- Directed by: Ganesh Acharya
- Screenplay by: Guru Thakur
- Story by: Sasi
- Based on: Pichaikkaran by Sasi
- Produced by: Sharad Devram Shelar, Ganesh Acharya
- Starring: Swwapnil Joshi, Rucha Inamdar, Kirti Adarkar, Sayaji Shinde
- Cinematography: Mahesh Limaye
- Edited by: Manoj Magarr
- Music by: Milind Wankhede, Vishal Mishra
- Production company: Mi Marathi Film Production
- Release date: 4 August 2017;
- Running time: 165 minutes
- Language: Marathi

= Bhikari =

2017 Marathi film directed by Ganesh Acharya

Bhikari is a 2017 Marathi-language action drama film co-produced and directed by Ganesh Acharya. The film stars Swapnil Joshi, Rucha Inamdar and Kirti Adarkar, with Sayaji Shinde, Guru Thakur and Kailash Waghmare in supporting roles.

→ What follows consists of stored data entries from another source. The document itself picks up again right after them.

Lemma executor_duplicate_law n s t : executor_ready (S n) s -> t ∈ held s ->
  wp (duplicate t) s (fun t' s' => executor_ready n s' /\ held s' = held s ⊎ {[+ t' +]}).
Proof.
  intros Hr Ht. destruct (executor_step n s (Duplicate t) t Hr Ht) as [Hn Hc]. cbn in Hn, Hc. rewrite decide_True in Hn, Hc by done.
  unfold wp, runs. cbn. rewrite decide_True by done. unfold call_on in *. destruct (disp s) as [d|]; [|done].
  destruct (on_scheduler _ d) as [[a d']|]; [|done]. eexists _, _. split; [done|]. split; [by apply Hn|done].
Qed.

Lemma executor_resolve_law n s t resume : executor_ready (S n) s -> t ∈ held s ->
  wp (resolve_with t resume) s (fun _ s' => executor_ready n s' /\ held s' = held s ∖ {[+ t +]}).
Proof.
  intros Hr Ht. destruct (executor_step n s (Resolve t resume) t Hr Ht) as [Hn Hc]. cbn in Hn, Hc. rewrite decide_True in Hn, Hc by done.
  unfold wp, runs. cbn. rewrite decide_True by done. unfold call_on in *. destruct (disp s) as [d|]; [|done].
  destruct (resolve_ticket t resume d) as [[a d']|]; [|done]. eexists _, _. split; [done|]. split; [by apply Hn|]. by destruct a.2.
Qed.

#[export] Program Instance executor_laws : ResolverLaws sys := {| outstanding := held; ready := executor_ready |}.
Next Obligation. apply executor_duplicate_law. Qed.
Next Obligation. apply executor_resolve_law. Qed.
Next Obligation. intros n m s Hm (k & I & Hk). exists k. split; [done|lia]. Qed.

(** ** Properties *)

(** C28.  Every ticket is precisely accounted for.  For every resolver that keeps its promise,
    any sequence of copies, moves, assignments, swaps, resumptions, resets and destructions of
    objects that exist is defined, and after it the tickets that are outstanding at the
    resolver are the tickets of the objects; when no object is left none is outstanding. *)
Theorem tickets_are_accounted_for {R : Type} `{!Resolver R} `{!ResolverLaws R} ops (w : tasks_world R) l :
  ready (2 * length ops) (resolver_state w) -> outstanding (resolver_state w) = tickets_of (objects w) -> lives_all ops (existing (objects w)) = Some l ->
  exists w', do_ops ops w = Some (tt, w') /\ existing (objects w') = l /\ outstanding (resolver_state w') = tickets_of (objects w') /\
    (true ∉ l -> outstanding (resolver_state w') = ∅).
Proof.
  intros Hr Ht El. destruct (do_ops_ok ops (existing (objects w)) l w) as ([] & w' & E & [_ Ht' <-]); [done|done|].
  exists w'. split_and!; [done|done|done|]. intros H. by rewrite Ht', none_exists.
Qed.

(** The executor after a task of it was suspended, and the object it got. *)
Definition world_example : tasks_world sys :=
  {| objects := [Some {| resolver_ := true; ticket_ := 1 |}]; resolver_state := state_after [Schedule 10; Run; Turn; Take; Suspend; Finish false; Turn] |}.

Definition ops_example : list task_op := [CopyConstruct 0; MoveConstruct 1; CopyAssign 1 2; MoveAssign 0 1; Swap 0 1; Resume 2; Destruct 0; Destruct 1; Destruct 2].

Lemma tickets_are_accounted_for_witness : exists w', do_ops ops_example world_example = Some (tt, w') /\ existing (objects w') = [false; false; false] /\
  outstanding (resolver_state w') = tickets_of (objects w') /\ (true ∉ [false; false; false] -> outstanding (resolver_state w') = ∅).
Proof.
  apply (tickets_are_accounted_for ops_example world_example [false; false; false]).
  - exists 7%nat. split; [|cbn; lia]. apply (reached [Schedule 10; Run; Turn; Take; Suspend; Finish false; Turn]); [unfold few; cbn; lia|by vm_compute].
  - by vm_compute.
  - by vm_compute.
Defined.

The film, a remake of the 2016 Tamil-language film Pichaikkaran, revolves around a young businessman who is forced to live the life of a beggar to cure his ailing mother and in the process faces various problems. The film was released on 4 August 2017 to mixed to positive reviews.

==Cast==
- Swapnil Joshi
- Rucha Inamdar
- Sayaji Shinde
- Milind Shinde
- Amanda Rosario as item number

==Production==
Botany Bay and Kingsgate Bay, in Thanet, Kent are featured as the seaside location in Samrat's fantasy.

==Soundtrack==

The music was composed by Milind Wankhede, Vishal Mishra and released by Zee Music Company.

Track list
| No. | Title | Lyrics | Music | Singer(s) | Length |
|---|---|---|---|---|---|
| 1. | "Deva Ho Deva" | Vikky Nagar, Prasanna Deshmukh | Milind Wankhede | Sukhwinder Singh, Divya Kumar | 5:40 |
| 2. | "Maagu Kasa Mi" | Guru Thakur | Vishal Mishra | Ajay Gogavale | 6:09 |
| 3. | "Ye Ata" | Guru Thakur | Vishal Mishra | Vishal Mishra, Sunidhi Chauhan | 5:17 |
| 4. | "Kasha Chi Shendi" | Subodh Pawar, Ganesh Acharya | Milind Wankhede | Avadhoot Gupte, Anand Shinde, Ganesh Acharya | 4:09 |
| 5. | "Bala" | Guru Thakur | Vishal Mishra | Vishal Mishra | 3:01 |
| 6. | "Aai" | Milind Wankhede, Subodh Pawar, Guru Thakur | Milind Wankhede | Sonu Nigam | 5:12 |
| 7. | "Ye Ata (Slow Version)" | Guru Thakur | Vishal Mishra | Vishal Mishra, Sunidhi Chauhan | 1:59 |
| 8. | "Aai (Slow Version)" | Milind Wankhede, Subodh Pawar, Guru Thakur | Milind Wankhede | Sonu Nigam | 1:09 |
| Total length: |  |  |  |  | 32:36 |

==Release==
The film was released on 4 August 2017.

===Critical response===
Pune Mirror wrote, "The script has remained true to the original, but seems artificial in presentation. And if a South Indian action film seems more realistic than its Marathi version, we have a problem." Times of India wrote "There are films that have the standard run-of-the-mill stuff and others that are totally hatke; Bhikari falls somewhere in between. It has the right mix of star power and masala, along with an emotionally touching story about a mother and her son. The execution is where this film falters."

===Box office===
Bhikari had a below par opening at the box office. It collected ₹0.31 crore, ₹0.53 crore and ₹0.64 crore, making a total of ₹1.48 crore in its first 3-days respectively.